Al: Steel/AlNi2 Mn1 Bi2 with 0.5 weight percentage Cu, without bonding layer and adaptation layer, with hard particles of Al, Ni and Mn in combination.

B: Steel/AlSn6, conventional, without bonding layer or adaptation layer.

C: Steel/AlSn20, conventional, without bonding layer or adaptation layer.

D: Steel/AlNi2 Mn1 Bi2 /Ni/PbSn10 Cu2 (electroplated) with Ni bonding layer and PbSn10 Cu2 adaptation layer, both applied by electroplating, with hard particles of Al, Ni and Mn in combination.

D1: Steel/AlNi2 Mn1 Bi2 Cu0.5 /PbSn10 Cu2 (electroplated) Ni bonding layer and PbSn10 Cu2 adaptation layer, both applied by electroplating, with hard particles of Al, Ni and Mn in combination.

E: Steel/AlSn6 /Ni/PbSN10 Cu2 (electroplated), conventional, with Ni bonding layer and PbSn10 Cu2 adaptation layer, both applied by electroplating.

F: Steel/AlZn5 /Ni/PbSn10 Cu2 (electroplated), known high-strength Al bearing material, with Ni bonding layer and PbSn10 Cu2 adaptation layer, both applied by electroplating.
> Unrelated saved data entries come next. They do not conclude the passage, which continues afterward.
(** [append] adds one element to one object, or nothing. *)
Lemma deref_append_cases h r r' x :
  Shared.deref (Shared.append h r x) r' = Shared.deref h r' ++ [x]
  /\ r' = r /\ (r < List.length h)%nat
  \/ Shared.deref (Shared.append h r x) r' = Shared.deref h r'.
Proof.
  destruct (Nat.eq_dec r' r) as [->|Hne].
  - destruct (Nat.lt_ge_cases r (List.length h)) as [Hlt|Hge].
    + left. split; [now apply deref_append_same | auto].
    + right. now rewrite append_out_of_range.
  - right. now apply deref_append_other.
Qed.

Lemma deref_alloc_old h l r :
  (r < List.length h)%nat -> Shared.deref (h ++ [l]) r = Shared.deref h r.
Proof. intros Hr. unfold Shared.deref. now apply app_nth1. Qed.

Lemma deref_alloc_new h l : Shared.deref (h ++ [l]) (List.length h) = l.
Proof.
  unfold Shared.deref. rewrite app_nth2 by lia. now rewrite Nat.sub_diag.
Qed.

Lemma deref_out_of_range h r :
  (List.length h <= r)%nat -> Shared.deref h r = [].
Proof. intros Hr. unfold Shared.deref. now apply nth_overflow. Qed.

(** One round of the loop appends the new identifier to one object, or
    nothing. *)
Lemma append_block_cases task_id ts h dep_id r :
  List.length (Shared.append_block task_id ts h dep_id) = List.length h
  /\ (Shared.deref (Shared.append_block task_id ts h dep_id) r
      = Shared.deref h r ++ [task_id]
      /\ (exists d, Dict.get dep_id ts = Some d /\ Shared.blocks d = r)
      \/ Shared.deref (Shared.append_block task_id ts h dep_id) r
         = Shared.deref h r).
Proof.
  unfold Shared.append_block.
  destruct (Dict.get dep_id ts) as [d|] eqn:Hd; [|auto].
  split; [apply length_append|].
  destruct (deref_append_cases h (Shared.blocks d) r task_id)
    as [(H & -> & _)|H]; [left|right]; eauto.
Qed.

(** The loop of [add_task] only appends copies of the new identifier. *)
Lemma for_each_dep_grows task_id ts deps : forall fuel i h h',
  Shared.for_each_dep fuel task_id ts deps i h = Some h' ->
  List.length h' = List.length h
  /\ forall r, exists n,
       Shared.deref h' r = Shared.deref h r ++ repeat task_id n.
Proof.
  induction fuel as [|fuel IH]; intros i h h' H; simpl in H; [discriminate|].
  destruct (nth_error (Shared.deref h deps) i) as [dep_id|].
  - apply IH in H. destruct H as [Hlen Hgrow].
    split.
    + rewrite Hlen. apply append_block_cases with (r := 0%nat).
    + intros r. destruct (Hgrow r) as [n Hn].
      destruct (append_block_cases task_id ts h dep_id r) as [_ [[E _]|E]].
      * exists (S n). rewrite Hn, E, <- app_assoc. reflexivity.
      * exists n. now rewrite Hn, E.
  - inversion H; subst. split; [reflexivity|].
    intros r. exists 0%nat. simpl. now rewrite app_nil_r.
Qed.

Lemma nth_error_skipn {A : Type} (l : list A) : forall i d,
  nth_error l i = Some d -> skipn i l = d :: skipn (S i) l.
Proof.
  induction l as [|x l IH]; intros [|i] d H; simpl in *; try discriminate.
  - now inversion H.
  - now apply IH.
Qed.

Lemma hits_app ts deps l l' :
  hits ts deps (l ++ l') = (hits ts deps l + hits ts deps l')%nat.
Proof. unfold hits. now rewrite filter_app, length_app. Qed.

Lemma hits_le ts deps l : (hits ts deps l <= List.length l)%nat.
Proof. apply filter_length_le. Qed.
As the bar diagram demonstrates, a dynamic loadability of more than 60 N/mm2 is achievable with a laminate with a steel support layer and an AlNi2 Mn1 Bi2 anti-friction layer before cracks in the aluminum layer are detectable. Such an AlNi2 Mn1 Bi2 anti-friction layer is excellently machinable with cutting tools and distinguishes itself by its increased sliding ability and, compared to known anti-friction layer, by its considerably improved emergency running properties. As shown in the bar diagram at A1, such an anti-friction layer can yet be improved by an addition of 0.5% Cu by weight, to the effect that a dynamic loadability of about 65 N/mm2 is reached before cracks in the aluminum layer are detectable.

As is evident from part D of the bar diagram, the dynamic loadability of friction bearing can yet be raised into the range where slide layer fatigue normally occurs, up to about 75 N/mm2 until fatigue cracks are detectable in the aluminum layer, by the application of a nickel bonding layer and a PbSn10 Cu2 adaptation layer to the anti-friction layer. Also in the case of the laminate to which part D of the bar diagram refers, an increase in the fatigue strength can yet be achieved, namely by the addition of 0.5% by weight of Cu to the AlNi2 Mn1 Bi2 alloy. As may be seen from part D1 of the bar diagram, it is possible in this manner to reach a dynamic loadability of the laminate up to 80 N/mm2 before fatigue cracks are detectable in the aluminum layer. Additionally, the laminates corresponding to parts D and D1 of the bar diagram distinguish themselves by much improved machinability with cutting tools of the bearing material forming the anti-friction layer, as well as by increased slidability and improved emergency running properties. Such improved characteristic and dynamic loadability values cannot be obtained with the conventional friction bearing materials intended for medium loadability, as the examples B, C, and E for AlSn6 and AlSn20 with or without adaptation layer demonstrate. The dynamic loadability of friction bearings with anti-friction layer of cast AlNi2 Mn1 Bi2 bearing alloy already approaches the order of magnitude so far known only for high-strength aluminum bearing materials, e.g. the bearing material with anti-friction layer of cast AlZn5 alloy represented in Example F. The dynamic loadability of friction bearings with anti-friction layer of cast AlNi2 Mn1 Bi2 bearing alloy with copper added of between 0.02% and 1.5% by weight already makes it possible to reach this order of magnitude. The fatigueless operating range of an anti-friction layer of AlNi2 Mn1 Bi2 bearing alloy with 0.5% by weight added copper is even better than that of an anti-friction layer of cast AlZn5 alloy if identical adaptation layers are provided in both anti-friction layers. Furthermore, the known cast AlZn5 alloy cannot be applied without the adaptation layer and, with respect to other bearing material properties such as resistance to seizing, wear resistance, etc. its characteristics are considerably worse than those found for the bearing alloy on aluminum basis with the stated small additions of manganese, nickel and bismuth as well as possibly copper.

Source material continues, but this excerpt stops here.